Working data below:

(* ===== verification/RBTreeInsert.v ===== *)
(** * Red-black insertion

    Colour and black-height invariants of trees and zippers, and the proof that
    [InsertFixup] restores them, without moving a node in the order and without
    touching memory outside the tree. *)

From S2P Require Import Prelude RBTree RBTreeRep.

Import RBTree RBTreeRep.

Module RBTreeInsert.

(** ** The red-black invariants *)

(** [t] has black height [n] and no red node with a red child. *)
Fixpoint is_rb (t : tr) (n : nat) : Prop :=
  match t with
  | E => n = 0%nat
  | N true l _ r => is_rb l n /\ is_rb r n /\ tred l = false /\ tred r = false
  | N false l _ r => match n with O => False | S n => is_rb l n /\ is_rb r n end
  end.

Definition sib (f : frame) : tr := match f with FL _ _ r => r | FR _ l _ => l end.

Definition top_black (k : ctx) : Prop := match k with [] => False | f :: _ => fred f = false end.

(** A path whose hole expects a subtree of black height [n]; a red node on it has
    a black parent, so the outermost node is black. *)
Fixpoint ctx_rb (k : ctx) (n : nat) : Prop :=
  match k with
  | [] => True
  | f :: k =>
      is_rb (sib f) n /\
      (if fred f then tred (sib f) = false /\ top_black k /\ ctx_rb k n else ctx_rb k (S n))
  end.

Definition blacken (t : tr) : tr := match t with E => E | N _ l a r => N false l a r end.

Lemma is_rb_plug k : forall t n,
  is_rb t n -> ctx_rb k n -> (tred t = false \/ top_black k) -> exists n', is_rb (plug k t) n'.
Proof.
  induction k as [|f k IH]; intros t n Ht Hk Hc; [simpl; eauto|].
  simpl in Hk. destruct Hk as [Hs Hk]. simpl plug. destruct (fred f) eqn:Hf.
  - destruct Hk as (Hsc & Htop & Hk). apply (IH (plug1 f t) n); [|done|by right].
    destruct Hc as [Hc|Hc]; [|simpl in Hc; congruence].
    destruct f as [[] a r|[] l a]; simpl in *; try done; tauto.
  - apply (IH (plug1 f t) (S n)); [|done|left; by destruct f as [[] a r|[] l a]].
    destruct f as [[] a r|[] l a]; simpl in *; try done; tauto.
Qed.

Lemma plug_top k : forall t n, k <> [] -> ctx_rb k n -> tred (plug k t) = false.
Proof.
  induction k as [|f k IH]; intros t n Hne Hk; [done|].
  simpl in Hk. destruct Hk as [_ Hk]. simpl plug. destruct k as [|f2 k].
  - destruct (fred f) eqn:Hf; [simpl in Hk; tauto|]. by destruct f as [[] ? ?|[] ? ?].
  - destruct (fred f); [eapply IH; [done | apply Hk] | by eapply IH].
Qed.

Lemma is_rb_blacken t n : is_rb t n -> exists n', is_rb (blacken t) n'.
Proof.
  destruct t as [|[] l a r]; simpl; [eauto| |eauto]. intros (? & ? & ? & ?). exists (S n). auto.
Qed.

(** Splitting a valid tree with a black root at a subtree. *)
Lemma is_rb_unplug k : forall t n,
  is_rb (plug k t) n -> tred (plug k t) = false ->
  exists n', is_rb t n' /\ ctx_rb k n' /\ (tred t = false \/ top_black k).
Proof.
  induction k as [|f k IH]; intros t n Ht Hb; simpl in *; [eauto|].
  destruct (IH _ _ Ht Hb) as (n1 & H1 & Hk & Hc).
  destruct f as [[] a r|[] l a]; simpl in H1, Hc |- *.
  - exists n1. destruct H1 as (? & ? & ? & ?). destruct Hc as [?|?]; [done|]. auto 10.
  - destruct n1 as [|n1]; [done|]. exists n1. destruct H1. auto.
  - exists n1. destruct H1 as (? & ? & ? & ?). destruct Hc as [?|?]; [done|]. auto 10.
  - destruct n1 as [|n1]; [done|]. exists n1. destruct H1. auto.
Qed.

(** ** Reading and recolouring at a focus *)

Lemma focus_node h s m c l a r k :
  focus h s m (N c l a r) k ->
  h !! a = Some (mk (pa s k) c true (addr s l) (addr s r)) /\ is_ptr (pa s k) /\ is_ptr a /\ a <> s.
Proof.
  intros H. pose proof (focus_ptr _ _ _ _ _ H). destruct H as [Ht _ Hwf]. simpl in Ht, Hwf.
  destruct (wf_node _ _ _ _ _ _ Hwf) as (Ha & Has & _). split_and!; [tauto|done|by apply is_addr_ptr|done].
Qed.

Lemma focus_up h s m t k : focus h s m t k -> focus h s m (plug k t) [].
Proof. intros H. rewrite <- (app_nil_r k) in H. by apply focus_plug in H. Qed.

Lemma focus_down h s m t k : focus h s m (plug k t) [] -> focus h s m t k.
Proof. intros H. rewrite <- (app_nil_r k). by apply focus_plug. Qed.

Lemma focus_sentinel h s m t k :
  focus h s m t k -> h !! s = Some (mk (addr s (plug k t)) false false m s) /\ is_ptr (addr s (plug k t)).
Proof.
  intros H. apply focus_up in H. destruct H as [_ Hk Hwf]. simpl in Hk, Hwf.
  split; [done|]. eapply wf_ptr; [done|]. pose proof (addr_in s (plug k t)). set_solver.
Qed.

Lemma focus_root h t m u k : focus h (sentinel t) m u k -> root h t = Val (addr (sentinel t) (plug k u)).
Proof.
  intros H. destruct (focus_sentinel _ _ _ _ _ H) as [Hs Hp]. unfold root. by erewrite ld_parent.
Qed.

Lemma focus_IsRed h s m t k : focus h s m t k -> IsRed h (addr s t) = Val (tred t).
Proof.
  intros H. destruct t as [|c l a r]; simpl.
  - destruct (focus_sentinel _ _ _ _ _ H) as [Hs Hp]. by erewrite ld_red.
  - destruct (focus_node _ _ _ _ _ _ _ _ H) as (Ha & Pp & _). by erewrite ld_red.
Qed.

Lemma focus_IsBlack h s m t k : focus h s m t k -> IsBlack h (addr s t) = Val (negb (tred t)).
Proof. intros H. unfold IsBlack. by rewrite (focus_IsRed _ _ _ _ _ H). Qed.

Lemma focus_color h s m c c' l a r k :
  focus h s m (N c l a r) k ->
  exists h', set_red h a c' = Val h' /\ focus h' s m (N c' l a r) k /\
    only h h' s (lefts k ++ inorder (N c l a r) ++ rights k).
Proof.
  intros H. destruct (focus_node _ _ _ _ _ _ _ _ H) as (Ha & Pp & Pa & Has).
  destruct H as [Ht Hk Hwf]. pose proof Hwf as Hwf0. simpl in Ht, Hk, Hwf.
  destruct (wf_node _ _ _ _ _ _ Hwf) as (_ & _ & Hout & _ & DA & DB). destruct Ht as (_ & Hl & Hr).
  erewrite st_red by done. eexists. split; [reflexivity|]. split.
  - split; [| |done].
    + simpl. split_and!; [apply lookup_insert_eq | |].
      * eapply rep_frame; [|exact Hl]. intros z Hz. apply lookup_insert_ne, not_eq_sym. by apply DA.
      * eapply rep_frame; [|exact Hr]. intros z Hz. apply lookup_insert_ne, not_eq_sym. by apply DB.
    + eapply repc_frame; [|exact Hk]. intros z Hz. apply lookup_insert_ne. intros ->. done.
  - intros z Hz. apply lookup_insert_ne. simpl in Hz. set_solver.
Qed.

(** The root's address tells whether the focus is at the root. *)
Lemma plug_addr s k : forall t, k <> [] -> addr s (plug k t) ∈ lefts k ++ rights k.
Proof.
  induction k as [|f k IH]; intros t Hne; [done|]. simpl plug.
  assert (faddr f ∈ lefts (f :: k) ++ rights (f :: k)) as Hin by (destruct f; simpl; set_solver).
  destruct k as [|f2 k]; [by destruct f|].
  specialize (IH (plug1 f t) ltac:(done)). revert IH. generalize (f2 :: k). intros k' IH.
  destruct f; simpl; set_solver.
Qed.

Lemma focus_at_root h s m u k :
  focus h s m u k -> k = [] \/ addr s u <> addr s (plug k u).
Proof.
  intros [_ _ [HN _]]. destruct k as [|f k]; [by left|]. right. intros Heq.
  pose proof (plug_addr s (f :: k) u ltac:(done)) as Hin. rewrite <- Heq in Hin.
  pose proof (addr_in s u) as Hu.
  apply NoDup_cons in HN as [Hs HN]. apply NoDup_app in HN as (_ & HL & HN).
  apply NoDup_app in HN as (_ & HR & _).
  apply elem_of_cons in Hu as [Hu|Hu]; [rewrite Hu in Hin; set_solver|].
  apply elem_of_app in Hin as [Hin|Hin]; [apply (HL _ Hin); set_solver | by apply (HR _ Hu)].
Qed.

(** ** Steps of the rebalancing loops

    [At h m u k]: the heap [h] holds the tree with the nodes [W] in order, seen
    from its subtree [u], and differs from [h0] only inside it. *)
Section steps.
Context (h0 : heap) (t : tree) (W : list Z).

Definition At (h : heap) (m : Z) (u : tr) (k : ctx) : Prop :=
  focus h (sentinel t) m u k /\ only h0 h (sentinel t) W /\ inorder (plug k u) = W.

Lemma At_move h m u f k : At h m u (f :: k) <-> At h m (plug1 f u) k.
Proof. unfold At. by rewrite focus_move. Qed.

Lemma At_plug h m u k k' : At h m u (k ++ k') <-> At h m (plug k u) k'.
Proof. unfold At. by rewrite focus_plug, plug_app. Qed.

End of Working data.

Task directions>
Could you set down, word for word, only the lines above from the line with "destruct t as [|[]" to the line with "is_rb (plug k t) n ->", including both?

Reply>
  destruct t as [|[] l a r]; simpl; [eauto| |eauto]. intros (? & ? & ? & ?). exists (S n). auto.
Qed.

(** Splitting a valid tree with a black root at a subtree. *)
Lemma is_rb_unplug k : forall t n,
  is_rb (plug k t) n -> tred (plug k t) = false ->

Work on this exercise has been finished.